Your instructions -
Look for the string "JsonText" in the listing below, then copy every line that has it.
....................
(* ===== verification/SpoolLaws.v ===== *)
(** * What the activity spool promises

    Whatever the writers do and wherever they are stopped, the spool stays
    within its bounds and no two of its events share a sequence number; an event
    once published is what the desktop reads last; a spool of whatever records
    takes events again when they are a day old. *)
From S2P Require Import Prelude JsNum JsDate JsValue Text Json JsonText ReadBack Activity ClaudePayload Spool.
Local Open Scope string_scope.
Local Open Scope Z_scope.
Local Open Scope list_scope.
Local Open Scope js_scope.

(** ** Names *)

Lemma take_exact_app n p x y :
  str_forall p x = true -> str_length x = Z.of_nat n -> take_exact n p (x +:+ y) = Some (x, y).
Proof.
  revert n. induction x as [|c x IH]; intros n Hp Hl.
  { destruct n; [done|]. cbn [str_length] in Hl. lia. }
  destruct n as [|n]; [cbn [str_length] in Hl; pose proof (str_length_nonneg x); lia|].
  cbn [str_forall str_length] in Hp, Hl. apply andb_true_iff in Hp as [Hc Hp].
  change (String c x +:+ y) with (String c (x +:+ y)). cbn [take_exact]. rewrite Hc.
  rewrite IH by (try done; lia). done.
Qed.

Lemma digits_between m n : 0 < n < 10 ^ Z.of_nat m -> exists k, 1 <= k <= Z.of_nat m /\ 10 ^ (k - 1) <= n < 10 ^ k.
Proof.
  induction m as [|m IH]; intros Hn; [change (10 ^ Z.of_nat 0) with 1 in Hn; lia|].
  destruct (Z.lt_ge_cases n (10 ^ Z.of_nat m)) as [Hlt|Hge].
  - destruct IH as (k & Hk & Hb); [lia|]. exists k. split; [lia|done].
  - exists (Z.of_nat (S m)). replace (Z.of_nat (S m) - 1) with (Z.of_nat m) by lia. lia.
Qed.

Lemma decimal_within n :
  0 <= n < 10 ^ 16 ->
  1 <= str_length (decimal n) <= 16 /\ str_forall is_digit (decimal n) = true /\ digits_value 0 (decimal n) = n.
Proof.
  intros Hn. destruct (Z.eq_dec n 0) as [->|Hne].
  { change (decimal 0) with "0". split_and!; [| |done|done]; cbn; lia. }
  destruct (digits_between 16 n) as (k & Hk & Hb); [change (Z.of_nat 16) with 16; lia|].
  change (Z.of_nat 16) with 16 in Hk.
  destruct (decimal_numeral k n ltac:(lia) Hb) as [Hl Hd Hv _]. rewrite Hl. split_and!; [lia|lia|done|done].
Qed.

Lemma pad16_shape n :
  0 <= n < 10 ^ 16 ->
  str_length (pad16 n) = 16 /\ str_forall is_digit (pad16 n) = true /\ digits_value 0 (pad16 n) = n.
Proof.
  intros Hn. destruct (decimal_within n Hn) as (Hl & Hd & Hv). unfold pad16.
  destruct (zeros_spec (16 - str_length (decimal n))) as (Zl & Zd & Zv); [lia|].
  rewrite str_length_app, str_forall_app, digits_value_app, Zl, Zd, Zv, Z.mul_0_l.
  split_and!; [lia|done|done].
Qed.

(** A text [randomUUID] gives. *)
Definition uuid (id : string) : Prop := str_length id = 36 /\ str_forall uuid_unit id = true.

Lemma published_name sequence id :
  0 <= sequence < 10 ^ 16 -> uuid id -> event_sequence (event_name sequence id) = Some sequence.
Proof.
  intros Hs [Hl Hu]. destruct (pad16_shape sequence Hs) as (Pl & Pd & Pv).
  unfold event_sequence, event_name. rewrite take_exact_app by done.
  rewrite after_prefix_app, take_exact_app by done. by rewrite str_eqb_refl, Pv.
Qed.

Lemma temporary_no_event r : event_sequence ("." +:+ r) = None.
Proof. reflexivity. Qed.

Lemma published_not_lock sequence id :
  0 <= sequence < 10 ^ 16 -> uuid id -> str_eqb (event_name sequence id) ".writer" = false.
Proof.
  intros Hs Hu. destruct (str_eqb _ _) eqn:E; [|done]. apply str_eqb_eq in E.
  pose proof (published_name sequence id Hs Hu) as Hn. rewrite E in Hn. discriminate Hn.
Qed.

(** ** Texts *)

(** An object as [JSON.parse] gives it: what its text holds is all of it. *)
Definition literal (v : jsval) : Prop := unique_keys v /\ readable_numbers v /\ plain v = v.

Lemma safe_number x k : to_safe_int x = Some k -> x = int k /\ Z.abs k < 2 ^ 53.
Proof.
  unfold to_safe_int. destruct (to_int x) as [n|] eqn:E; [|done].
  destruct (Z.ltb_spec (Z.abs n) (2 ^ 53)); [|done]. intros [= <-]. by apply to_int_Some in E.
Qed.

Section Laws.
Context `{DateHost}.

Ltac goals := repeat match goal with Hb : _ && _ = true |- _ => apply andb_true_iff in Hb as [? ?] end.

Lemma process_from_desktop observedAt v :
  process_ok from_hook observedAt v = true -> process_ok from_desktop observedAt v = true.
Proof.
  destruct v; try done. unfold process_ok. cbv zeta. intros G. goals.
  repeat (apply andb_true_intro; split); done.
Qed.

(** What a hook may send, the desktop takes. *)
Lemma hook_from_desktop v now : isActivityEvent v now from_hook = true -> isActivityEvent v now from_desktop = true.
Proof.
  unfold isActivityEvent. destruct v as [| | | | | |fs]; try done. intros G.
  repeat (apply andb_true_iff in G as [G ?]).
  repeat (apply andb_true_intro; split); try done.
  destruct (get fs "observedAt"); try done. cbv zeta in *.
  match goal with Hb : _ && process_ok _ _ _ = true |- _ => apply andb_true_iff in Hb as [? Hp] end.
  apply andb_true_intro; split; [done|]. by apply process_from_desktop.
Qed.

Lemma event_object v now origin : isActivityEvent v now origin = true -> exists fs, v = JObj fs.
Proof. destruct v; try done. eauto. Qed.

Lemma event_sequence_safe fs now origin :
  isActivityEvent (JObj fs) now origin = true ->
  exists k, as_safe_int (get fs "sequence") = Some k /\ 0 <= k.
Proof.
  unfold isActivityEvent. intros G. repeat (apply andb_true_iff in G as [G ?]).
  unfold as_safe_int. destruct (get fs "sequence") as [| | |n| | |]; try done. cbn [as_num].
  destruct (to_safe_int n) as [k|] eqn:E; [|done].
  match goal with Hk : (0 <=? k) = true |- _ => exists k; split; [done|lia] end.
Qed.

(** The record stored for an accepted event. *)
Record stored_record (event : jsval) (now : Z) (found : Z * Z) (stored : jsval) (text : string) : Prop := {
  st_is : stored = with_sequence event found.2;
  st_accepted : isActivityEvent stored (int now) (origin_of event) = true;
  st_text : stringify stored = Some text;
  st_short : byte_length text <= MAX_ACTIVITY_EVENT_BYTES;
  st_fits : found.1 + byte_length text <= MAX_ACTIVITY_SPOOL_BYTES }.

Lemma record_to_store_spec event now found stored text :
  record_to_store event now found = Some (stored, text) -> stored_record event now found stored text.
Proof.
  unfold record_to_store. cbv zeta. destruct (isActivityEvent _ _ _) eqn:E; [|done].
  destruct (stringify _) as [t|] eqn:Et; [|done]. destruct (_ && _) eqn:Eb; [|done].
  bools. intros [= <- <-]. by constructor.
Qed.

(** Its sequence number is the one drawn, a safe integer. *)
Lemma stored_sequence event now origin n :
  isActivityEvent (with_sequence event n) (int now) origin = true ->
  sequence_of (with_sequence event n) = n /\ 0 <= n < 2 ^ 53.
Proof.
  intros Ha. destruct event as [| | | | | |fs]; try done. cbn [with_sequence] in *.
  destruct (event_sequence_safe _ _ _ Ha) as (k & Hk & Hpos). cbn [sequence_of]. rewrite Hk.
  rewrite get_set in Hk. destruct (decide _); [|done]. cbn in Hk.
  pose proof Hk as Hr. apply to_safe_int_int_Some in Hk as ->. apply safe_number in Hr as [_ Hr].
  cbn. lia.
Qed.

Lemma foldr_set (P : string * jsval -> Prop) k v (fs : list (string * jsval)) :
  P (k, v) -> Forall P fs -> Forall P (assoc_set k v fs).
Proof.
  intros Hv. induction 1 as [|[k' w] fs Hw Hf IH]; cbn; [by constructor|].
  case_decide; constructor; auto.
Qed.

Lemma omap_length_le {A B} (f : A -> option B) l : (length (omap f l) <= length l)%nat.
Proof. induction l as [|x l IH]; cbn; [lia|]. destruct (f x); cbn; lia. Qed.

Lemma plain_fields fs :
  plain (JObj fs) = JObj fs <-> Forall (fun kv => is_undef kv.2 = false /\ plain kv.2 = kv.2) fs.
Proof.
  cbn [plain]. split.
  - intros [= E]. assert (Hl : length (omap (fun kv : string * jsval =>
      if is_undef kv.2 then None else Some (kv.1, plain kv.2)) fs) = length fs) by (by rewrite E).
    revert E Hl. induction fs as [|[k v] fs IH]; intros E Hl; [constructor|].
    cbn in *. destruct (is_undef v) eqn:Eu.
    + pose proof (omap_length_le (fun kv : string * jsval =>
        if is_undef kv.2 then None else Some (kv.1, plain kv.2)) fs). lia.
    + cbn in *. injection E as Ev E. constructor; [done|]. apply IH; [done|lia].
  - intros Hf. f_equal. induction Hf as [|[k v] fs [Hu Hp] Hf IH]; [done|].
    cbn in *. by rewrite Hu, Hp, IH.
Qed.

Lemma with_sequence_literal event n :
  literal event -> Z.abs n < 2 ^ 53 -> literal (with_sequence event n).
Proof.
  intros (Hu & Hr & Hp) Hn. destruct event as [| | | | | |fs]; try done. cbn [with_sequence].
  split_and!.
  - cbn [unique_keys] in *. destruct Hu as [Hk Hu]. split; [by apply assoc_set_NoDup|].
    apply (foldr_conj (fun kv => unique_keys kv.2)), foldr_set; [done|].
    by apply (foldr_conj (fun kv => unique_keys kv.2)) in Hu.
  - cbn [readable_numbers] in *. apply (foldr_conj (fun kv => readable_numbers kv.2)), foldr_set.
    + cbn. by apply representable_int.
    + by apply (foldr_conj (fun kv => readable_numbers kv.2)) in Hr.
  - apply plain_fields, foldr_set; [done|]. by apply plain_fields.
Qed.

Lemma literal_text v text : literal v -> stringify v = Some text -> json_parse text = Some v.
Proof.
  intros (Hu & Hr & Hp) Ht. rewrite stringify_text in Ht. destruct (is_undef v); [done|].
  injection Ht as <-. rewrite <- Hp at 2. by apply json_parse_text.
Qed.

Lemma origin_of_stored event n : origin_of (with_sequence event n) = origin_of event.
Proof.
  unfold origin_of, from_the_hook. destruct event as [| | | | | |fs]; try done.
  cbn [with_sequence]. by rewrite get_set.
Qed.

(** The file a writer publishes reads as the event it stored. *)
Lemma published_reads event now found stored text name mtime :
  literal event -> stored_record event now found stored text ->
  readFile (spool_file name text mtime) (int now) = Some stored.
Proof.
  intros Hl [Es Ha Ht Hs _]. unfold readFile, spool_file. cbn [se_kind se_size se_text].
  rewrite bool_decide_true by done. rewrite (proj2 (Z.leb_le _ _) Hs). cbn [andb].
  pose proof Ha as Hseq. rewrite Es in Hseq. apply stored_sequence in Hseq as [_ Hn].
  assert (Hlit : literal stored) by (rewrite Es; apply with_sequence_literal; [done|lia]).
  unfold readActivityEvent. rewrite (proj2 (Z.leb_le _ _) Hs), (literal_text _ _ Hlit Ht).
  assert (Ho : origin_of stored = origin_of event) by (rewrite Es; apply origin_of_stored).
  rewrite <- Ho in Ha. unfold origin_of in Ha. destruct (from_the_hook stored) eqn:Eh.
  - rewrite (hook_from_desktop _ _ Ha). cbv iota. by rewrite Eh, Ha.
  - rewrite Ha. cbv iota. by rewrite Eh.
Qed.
....................
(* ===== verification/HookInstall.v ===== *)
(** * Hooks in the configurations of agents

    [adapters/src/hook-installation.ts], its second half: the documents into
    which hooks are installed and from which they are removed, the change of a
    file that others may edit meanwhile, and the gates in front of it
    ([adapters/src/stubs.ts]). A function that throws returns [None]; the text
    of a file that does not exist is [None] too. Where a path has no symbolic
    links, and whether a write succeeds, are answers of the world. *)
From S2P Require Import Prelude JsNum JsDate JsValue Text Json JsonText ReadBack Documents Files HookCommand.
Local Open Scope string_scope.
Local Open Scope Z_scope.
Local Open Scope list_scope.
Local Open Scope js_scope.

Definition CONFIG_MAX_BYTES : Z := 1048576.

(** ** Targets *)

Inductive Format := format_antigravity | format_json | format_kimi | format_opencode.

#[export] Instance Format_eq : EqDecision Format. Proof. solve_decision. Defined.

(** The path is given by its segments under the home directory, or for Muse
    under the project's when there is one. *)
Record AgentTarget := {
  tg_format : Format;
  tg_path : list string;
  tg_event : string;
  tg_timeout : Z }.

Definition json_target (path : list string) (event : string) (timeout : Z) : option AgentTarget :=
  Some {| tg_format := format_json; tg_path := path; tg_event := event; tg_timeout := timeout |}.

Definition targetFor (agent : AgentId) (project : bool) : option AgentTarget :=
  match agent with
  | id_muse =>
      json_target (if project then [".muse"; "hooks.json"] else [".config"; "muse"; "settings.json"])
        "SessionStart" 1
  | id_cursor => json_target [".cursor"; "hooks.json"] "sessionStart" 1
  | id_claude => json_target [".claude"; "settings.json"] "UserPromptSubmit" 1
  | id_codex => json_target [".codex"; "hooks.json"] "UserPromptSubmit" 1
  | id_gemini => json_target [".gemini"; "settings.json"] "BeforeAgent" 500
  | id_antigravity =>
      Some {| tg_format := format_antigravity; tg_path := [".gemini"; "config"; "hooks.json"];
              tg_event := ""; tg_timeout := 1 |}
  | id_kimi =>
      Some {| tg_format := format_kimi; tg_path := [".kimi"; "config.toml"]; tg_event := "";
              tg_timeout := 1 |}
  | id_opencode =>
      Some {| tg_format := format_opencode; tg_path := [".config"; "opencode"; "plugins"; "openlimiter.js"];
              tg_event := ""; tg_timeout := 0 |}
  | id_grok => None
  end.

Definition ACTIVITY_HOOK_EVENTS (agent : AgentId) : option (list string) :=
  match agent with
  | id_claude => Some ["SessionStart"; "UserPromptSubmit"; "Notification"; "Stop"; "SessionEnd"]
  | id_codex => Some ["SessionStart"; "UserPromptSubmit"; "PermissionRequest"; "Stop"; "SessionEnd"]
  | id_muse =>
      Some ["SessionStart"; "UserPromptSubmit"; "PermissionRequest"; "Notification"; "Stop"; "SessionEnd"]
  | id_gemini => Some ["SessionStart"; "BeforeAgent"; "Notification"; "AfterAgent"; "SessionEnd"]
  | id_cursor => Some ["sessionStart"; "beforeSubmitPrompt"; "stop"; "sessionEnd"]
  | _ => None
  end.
....................
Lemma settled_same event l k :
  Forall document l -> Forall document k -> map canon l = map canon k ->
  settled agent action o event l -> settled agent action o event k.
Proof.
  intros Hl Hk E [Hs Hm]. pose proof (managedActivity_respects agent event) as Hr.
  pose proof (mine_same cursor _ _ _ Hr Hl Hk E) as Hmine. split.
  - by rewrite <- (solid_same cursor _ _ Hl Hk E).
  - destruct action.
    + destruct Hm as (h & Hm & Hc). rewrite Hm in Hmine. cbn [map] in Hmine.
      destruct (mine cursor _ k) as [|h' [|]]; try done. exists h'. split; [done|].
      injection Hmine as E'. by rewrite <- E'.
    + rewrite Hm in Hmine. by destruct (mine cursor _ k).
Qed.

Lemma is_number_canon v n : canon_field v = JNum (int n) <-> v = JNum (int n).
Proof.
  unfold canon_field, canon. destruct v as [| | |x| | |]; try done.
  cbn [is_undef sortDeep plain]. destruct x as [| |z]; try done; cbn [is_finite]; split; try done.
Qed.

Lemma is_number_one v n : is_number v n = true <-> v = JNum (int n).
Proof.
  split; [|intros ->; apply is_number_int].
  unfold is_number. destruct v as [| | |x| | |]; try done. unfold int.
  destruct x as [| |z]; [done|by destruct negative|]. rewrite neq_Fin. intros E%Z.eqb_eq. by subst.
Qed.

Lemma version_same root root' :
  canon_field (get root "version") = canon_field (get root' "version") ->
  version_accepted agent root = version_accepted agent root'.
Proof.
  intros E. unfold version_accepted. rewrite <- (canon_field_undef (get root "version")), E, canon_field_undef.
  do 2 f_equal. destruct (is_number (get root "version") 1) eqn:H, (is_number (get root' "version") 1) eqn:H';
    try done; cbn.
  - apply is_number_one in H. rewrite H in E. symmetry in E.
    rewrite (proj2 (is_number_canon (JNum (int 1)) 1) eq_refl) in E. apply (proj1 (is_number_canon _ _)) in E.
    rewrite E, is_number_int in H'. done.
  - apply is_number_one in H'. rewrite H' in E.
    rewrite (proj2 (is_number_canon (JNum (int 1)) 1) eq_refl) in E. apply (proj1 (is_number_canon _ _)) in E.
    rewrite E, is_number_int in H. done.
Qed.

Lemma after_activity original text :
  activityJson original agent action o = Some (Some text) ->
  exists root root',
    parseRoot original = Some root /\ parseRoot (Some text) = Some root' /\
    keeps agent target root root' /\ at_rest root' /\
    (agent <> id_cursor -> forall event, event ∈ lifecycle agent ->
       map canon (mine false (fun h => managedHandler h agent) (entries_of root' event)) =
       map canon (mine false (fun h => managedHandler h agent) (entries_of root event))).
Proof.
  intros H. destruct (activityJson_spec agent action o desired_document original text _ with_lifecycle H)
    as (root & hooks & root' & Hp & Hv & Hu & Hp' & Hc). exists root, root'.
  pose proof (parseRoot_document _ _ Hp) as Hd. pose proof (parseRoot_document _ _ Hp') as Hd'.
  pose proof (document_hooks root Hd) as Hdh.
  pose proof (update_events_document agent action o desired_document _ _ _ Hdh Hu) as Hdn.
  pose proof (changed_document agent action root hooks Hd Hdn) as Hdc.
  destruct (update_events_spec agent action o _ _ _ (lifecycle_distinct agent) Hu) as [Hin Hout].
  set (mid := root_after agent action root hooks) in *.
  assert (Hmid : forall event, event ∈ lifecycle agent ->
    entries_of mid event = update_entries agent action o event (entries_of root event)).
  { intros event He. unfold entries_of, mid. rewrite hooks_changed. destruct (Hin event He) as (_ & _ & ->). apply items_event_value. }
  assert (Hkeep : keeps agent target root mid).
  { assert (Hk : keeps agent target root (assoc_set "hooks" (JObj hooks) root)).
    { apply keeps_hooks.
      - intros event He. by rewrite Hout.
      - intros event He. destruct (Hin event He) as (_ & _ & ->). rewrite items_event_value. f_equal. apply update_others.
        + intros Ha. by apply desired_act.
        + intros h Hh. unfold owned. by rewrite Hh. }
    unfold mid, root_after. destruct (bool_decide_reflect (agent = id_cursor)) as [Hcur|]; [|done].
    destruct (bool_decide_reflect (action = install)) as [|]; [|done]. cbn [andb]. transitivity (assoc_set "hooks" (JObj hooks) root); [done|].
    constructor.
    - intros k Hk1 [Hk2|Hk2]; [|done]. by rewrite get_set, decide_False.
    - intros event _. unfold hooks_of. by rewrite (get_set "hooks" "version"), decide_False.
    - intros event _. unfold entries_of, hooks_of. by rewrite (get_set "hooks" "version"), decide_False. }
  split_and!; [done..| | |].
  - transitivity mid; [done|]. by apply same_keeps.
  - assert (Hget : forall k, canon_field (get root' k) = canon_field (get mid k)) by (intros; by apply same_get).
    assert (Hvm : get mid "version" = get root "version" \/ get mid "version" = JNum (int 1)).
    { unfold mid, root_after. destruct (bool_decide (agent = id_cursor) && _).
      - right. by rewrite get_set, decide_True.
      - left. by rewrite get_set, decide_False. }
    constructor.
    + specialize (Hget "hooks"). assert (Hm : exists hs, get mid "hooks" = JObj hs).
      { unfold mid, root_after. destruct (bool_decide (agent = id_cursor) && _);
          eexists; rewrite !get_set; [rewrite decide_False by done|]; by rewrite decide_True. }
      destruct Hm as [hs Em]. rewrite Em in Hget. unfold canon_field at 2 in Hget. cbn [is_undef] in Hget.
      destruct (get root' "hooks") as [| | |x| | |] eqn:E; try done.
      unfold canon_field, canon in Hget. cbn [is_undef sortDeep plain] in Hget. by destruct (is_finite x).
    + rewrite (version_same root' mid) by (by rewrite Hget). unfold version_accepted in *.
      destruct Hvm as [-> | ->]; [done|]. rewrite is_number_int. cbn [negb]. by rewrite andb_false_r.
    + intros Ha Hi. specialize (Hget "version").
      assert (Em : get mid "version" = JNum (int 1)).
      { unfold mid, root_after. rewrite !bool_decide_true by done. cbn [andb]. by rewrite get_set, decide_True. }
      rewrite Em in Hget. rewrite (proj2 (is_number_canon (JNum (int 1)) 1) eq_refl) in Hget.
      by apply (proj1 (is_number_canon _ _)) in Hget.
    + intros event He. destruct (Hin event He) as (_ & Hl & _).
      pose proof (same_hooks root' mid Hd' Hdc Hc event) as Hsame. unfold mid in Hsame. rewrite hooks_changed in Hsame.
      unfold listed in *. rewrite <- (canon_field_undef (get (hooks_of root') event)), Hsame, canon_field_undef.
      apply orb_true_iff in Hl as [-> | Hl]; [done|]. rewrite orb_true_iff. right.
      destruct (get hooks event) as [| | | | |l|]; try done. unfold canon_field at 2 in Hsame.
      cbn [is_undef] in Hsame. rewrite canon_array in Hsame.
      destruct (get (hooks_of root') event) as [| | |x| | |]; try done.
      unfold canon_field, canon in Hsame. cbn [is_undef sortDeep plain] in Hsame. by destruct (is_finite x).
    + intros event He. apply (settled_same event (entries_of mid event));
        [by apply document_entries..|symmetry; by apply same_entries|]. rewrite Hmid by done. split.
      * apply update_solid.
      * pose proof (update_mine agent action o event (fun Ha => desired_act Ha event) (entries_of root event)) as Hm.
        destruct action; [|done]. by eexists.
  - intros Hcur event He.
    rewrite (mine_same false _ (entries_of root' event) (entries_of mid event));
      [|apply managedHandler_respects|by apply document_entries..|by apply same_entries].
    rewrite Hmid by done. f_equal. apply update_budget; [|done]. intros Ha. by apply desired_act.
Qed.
....................
Answer to this problem -
From S2P Require Import Prelude JsNum JsDate JsValue Text Json JsonText ReadBack Activity ClaudePayload Spool.
From S2P Require Import Prelude JsNum JsDate JsValue Text Json JsonText ReadBack Documents Files HookCommand.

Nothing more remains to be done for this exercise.